* Work instructions
If a line in the entries below includes "strings", show that line.

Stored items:

++++++++

(* ===== verification/Console.v ===== *)
(** * Console: what the agent prints

    internal/banner/banner.go (the box around a message) and the version strings of
    cmd/atreoagent/version.go. *)

From S2P Require Import Prelude Encoding Files.

(** utf8.RuneCountInString. *)
Definition RuneCount (s : string) : nat := length (Utf8.runes s).

(** strings.Repeat. *)
Fixpoint Repeat (s : string) (n : nat) : string := match n with O => "" | S n' => s +:+ Repeat s n' end.

(** ** banner.Box *)

Definition maxLen (lines : list string) : nat := foldl (λ m l, if (m <? RuneCount l)%nat then RuneCount l else m) 0 lines.

Definition top_border (inner : nat) : string := "  ╔" +:+ Repeat "═" inner +:+ "╗".
Definition bottom_border (inner : nat) : string := "  ╚" +:+ Repeat "═" inner +:+ "╝".
Definition box_line (m : nat) (l : string) : string := "  ║  " +:+ l +:+ Repeat " " (m - RuneCount l) +:+ "  ║".

Definition Box (lines : list string) : string :=
  let m := maxLen lines in
  let inner := m + 4 in
  top_border inner +:+ newline +:+ foldr (λ l rest, box_line m l +:+ newline +:+ rest) (bottom_border inner) lines.

(** ** The version of the build *)

(** The settings debug.ReadBuildInfo lists, if there are any: revision, commit time, dirty. *)
Definition buildVCS (settings : option (list (string * string))) : string * string * bool :=
  match settings with
  | None => ("", "", false)
  | Some l => foldl (λ '(rev, time, modified) '(k, v),
      if k =s "vcs.revision" then (v, time, modified)
      else if k =s "vcs.time" then (rev, v, modified)
      else if k =s "vcs.modified" then (rev, time, v =s "true")
      else (rev, time, modified)) ("", "", false) l
  end.

Definition orElse (s fallback : string) : string := if s =s "" then fallback else s.

(** init: the version, commit and date printed, from the injected ones. *)
Definition version_of (version commit date : string) (settings : option (list (string * string))) : string * string * string :=
  let '(rev, vcsTime, modified) := buildVCS settings in
  let commit' := if commit =s "" then orElse rev "unknown" else commit in
  let date' := if date =s "" then orElse vcsTime "unknown" else date in
  let version' :=
    if version =s "" then
      let short := if (12 <? slen rev)%nat then stake 12 rev else rev in
      let v := orElse short "unknown" in
      if modified && (short <>s "") then v +:+ "-dirty" else v
    else version in
  (version', commit', date').

(** ** The box is straight *)

Lemma count_pad n t : RuneCount (Repeat " " n +:+ t) = n + RuneCount t.
Proof. induction n as [|n IH]; [done|]. change (S (RuneCount (Repeat " " n +:+ t)) = S n + RuneCount t). lia. Qed.

Lemma count_bar n t : RuneCount (Repeat "═" n +:+ t) = n + RuneCount t.
Proof. induction n as [|n IH]; [done|]. change (S (RuneCount (Repeat "═" n +:+ t)) = S n + RuneCount t). lia. Qed.

(** No sequence of several bytes runs into an ASCII byte. *)
Lemma in_ascii lo hi c : (bN c < 128)%N → (128 <= lo)%N → Utf8.inrange lo hi c = false.
Proof. intros Hc Hl. unfold Utf8.inrange. destruct (N.leb_spec lo (bN c)); [lia|done]. Qed.
Lemma cont_ascii c : (bN c < 128)%N → Utf8.cont c = false.
Proof. intros Hc. by apply (in_ascii 0x80 0xBF). Qed.
Lemma breaks_ascii c : (bN c < 128)%N → (∀ a, Utf8.two a c = false) ∧ (∀ a x, Utf8.three a c x = false ∧ Utf8.three a x c = false) ∧
  ∀ a x y, Utf8.four a c x y = false ∧ Utf8.four a x c y = false ∧ Utf8.four a x y c = false.
Proof.
  intros Hc. unfold Utf8.two, Utf8.three, Utf8.four. rewrite (cont_ascii c Hc), !(in_ascii _ _ c Hc) by done.
  split_and!; intros; rewrite ?andb_false_r, ?orb_false_r, ?andb_false_r; [done|split; by rewrite ?andb_false_r|split_and!; by rewrite ?andb_false_r].
Qed.

Lemma count_app_ascii a c b : (bN c < 128)%N → RuneCount (a +:+ String c b) = RuneCount a + RuneCount (String c b).
Proof.
  intros Hc. destruct (breaks_ascii c Hc) as (H2 & H3 & H4). unfold RuneCount. remember (slen a) as n eqn:Hn. revert a Hn. induction n as [n IH] using lt_wf_ind.
  intros a ->. assert (IH' : ∀ t, slen t < slen a → length (Utf8.runes (t +:+ String c b)) = length (Utf8.runes t) + length (Utf8.runes (String c b))) by (intros; by eapply IH).
  clear IH. destruct a as [|c0 r0]; [done|]. pose proof (IH' r0 ltac:(cbn; lia)) as I0. set (w := length (Utf8.runes (String c b))) in *.
  cbn [String.append]. set (z := String c b) in *. cbn [Utf8.runes]. destruct (bN c0 <? 128)%N; [cbn [length]; lia|].
  destruct r0 as [|c1 r1]; cbn [String.append] in *.
  { unfold z at 1. rewrite H2. destruct b as [|c2 b]; [cbn [length]; fold w; lia|]. rewrite (proj1 (H3 _ _)).
    destruct b as [|c3 b]; [cbn [length]; fold w; lia|]. rewrite (proj1 (H4 _ _ _)). cbn [length]; fold w; lia. }
  destruct (Utf8.two c0 c1); [cbn [length]; rewrite (IH' r1) by (cbn; lia); lia|].
  destruct r1 as [|c2 r2]; cbn [String.append] in *.
  { unfold z at 1. rewrite (proj2 (H3 _ _)). destruct b as [|c3 b]; [cbn [length]; lia|]. rewrite (proj1 (proj2 (H4 _ _ _))). cbn [length]; lia. }
  destruct (Utf8.three c0 c1 c2); [cbn [length]; rewrite (IH' r2) by (cbn; lia); lia|].
  destruct r2 as [|c3 r3]; cbn [String.append] in *.
  { unfold z at 1. rewrite (proj2 (proj2 (H4 _ _ _))). cbn [length]; lia. }
  destruct (Utf8.four c0 c1 c2 c3); cbn [length]; [rewrite (IH' r3) by (cbn; lia)|]; lia.
Qed.

Lemma maxLen_ge lines l : l ∈ lines → (RuneCount l <= maxLen lines)%nat.
Proof.
  unfold maxLen. assert (Hmono : ∀ ls m, (m <= foldl (λ m l, if (m <? RuneCount l)%nat then RuneCount l else m) m ls)%nat).
  { induction ls as [|x ls IH]; intros m; cbn [foldl]; [done|]. etrans; [|apply IH]. destruct (Nat.ltb_spec m (RuneCount x)); lia. }
  generalize 0 as m. induction lines as [|x ls IH]; intros m Hl; [by apply elem_of_nil in Hl|]. apply elem_of_cons in Hl as [->|Hl]; cbn [foldl]; [|by apply IH].
  etrans; [|apply Hmono]. destruct (Nat.ltb_spec m (RuneCount x)); lia.
Qed.

Lemma box_line_width m l : (RuneCount l <= m)%nat → RuneCount (box_line m l) = m + 8.
Proof.
  intros Hl. unfold box_line. change (5 + RuneCount (l +:+ Repeat " " (m - RuneCount l) +:+ "  ║") = m + 8).
  assert (Hp : ∃ b, Repeat " " (m - RuneCount l) +:+ "  ║" = String " " b) by (destruct (m - RuneCount l); by eexists).
  destruct Hp as [b Hb]. rewrite Hb, count_app_ascii, <- Hb, count_pad by done. change (RuneCount "  ║") with 3. lia.
Qed.

Definition flat (s : string) : Prop := contains_byte (Nb 10) s = false.

Lemma flat_app a b : flat a → flat b → flat (a +:+ b).
Proof. unfold flat. rewrite contains_app. by intros -> ->. Qed.

Lemma flat_repeat s n : flat s → flat (Repeat s n).
Proof. intros Hs. induction n as [|n IH]; [done|]. by apply flat_app. Qed.

Lemma split_row r rest : flat r → split_on (Nb 10) (r +:+ newline +:+ rest) = r :: split_on (Nb 10) rest.
Proof. intros Hr. change (newline +:+ rest) with (String (Nb 10) rest). by rewrite split_on_sep, (split_on_none _ r Hr). Qed.

Lemma split_rows m z lines : Forall flat lines → flat z →
  split_on (Nb 10) (foldr (λ l rest, box_line m l +:+ newline +:+ rest) z lines) = map (box_line m) lines ++ [z].
Proof.
  intros Hl Hz. induction Hl as [|l lines Hf _ IH]; [by apply split_on_none|]. cbn [foldr map app]. rewrite split_row, IH; [done|].
  unfold box_line. repeat apply flat_app; [done|done|by apply flat_repeat|done].
Qed.

(** The box is straight whatever is put in it: for lines without a line break, in any encoding,
    bytes that are not UTF-8 included, the printed text has one row per line between the two
    borders, and every row is as wide as the borders, in runes; no line is cut. *)
Theorem box_aligned lines : Forall flat lines →
  let rows := split_on (Nb 10) (Box lines) in
  length rows = length lines + 2 ∧ (∀ r, r ∈ rows → RuneCount r = maxLen lines + 8) ∧
  ∀ i l, lines !! i = Some l → ∃ pad, rows !! S i = Some ("  ║  " +:+ l +:+ Repeat " " pad +:+ "  ║").
Proof.
  intros Hl. cbn zeta. set (m := maxLen lines).
  assert (split_on (Nb 10) (Box lines) = top_border (m + 4) :: map (box_line m) lines ++ [bottom_border (m + 4)]) as ->.
  { unfold Box. rewrite split_row; [f_equal; apply split_rows; [done|]|]; (repeat apply flat_app; [done|by apply flat_repeat|done]). }
  split_and!.
  - cbn [length]. rewrite length_app, length_map. cbn. lia.
  - assert (Ht : RuneCount (top_border (m + 4)) = m + 8).
    { unfold top_border. change (3 + RuneCount (Repeat "═" (m + 4) +:+ "╗") = m + 8). rewrite count_bar. change (RuneCount "╗") with 1. lia. }
    assert (Hb : RuneCount (bottom_border (m + 4)) = m + 8).
    { unfold bottom_border. change (3 + RuneCount (Repeat "═" (m + 4) +:+ "╝") = m + 8). rewrite count_bar. change (RuneCount "╝") with 1. lia. }
    intros r [->|Hr]%elem_of_cons; [done|]. apply elem_of_app in Hr as [(l & -> & Hin)%list_elem_of_fmap|Hr%list_elem_of_singleton]; [|by rewrite Hr].
    by apply box_line_width, maxLen_ge.
  - intros i l Hi. exists (m - RuneCount l). match goal with |- (?a :: ?l) !! S i = _ => change ((a :: l) !! S i) with (l !! i) end. rewrite lookup_app_l by (rewrite length_map; by eapply lookup_lt_Some). by rewrite (list_lookup_fmap (box_line m)), Hi.
Qed.

(** ** Runs *)

Module ConsoleDemo.
Lemma box_aligned_witness : Forall (λ r, RuneCount r = 13 + 8) (split_on (Nb 10) (Box ["pairing — now"; "x"])) ∧ length (split_on (Nb 10) (Box ["pairing — now"; "x"])) = 4.
Proof.
  destruct (box_aligned ["pairing — now"; "x"]) as (Hl & Hw & _); [repeat constructor|]. split; [|exact Hl]. apply Forall_forall. intros r Hr. exact (Hw r Hr).
Defined.

Example versions :
  version_of "" "" "" (Some [("vcs.revision", "0123456789abcdef"); ("vcs.modified", "true")]) = ("0123456789ab-dirty", "0123456789abcdef", "unknown") ∧
  version_of "" "" "" None = ("unknown", "unknown", "unknown") ∧ (version_of "v1.2" "" "" None).1.1 = "v1.2".
Proof. vm_compute. done. Qed.
End ConsoleDemo.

++++++++

* Solution to the exercise
    internal/banner/banner.go (the box around a message) and the version strings of
(** strings.Repeat. *)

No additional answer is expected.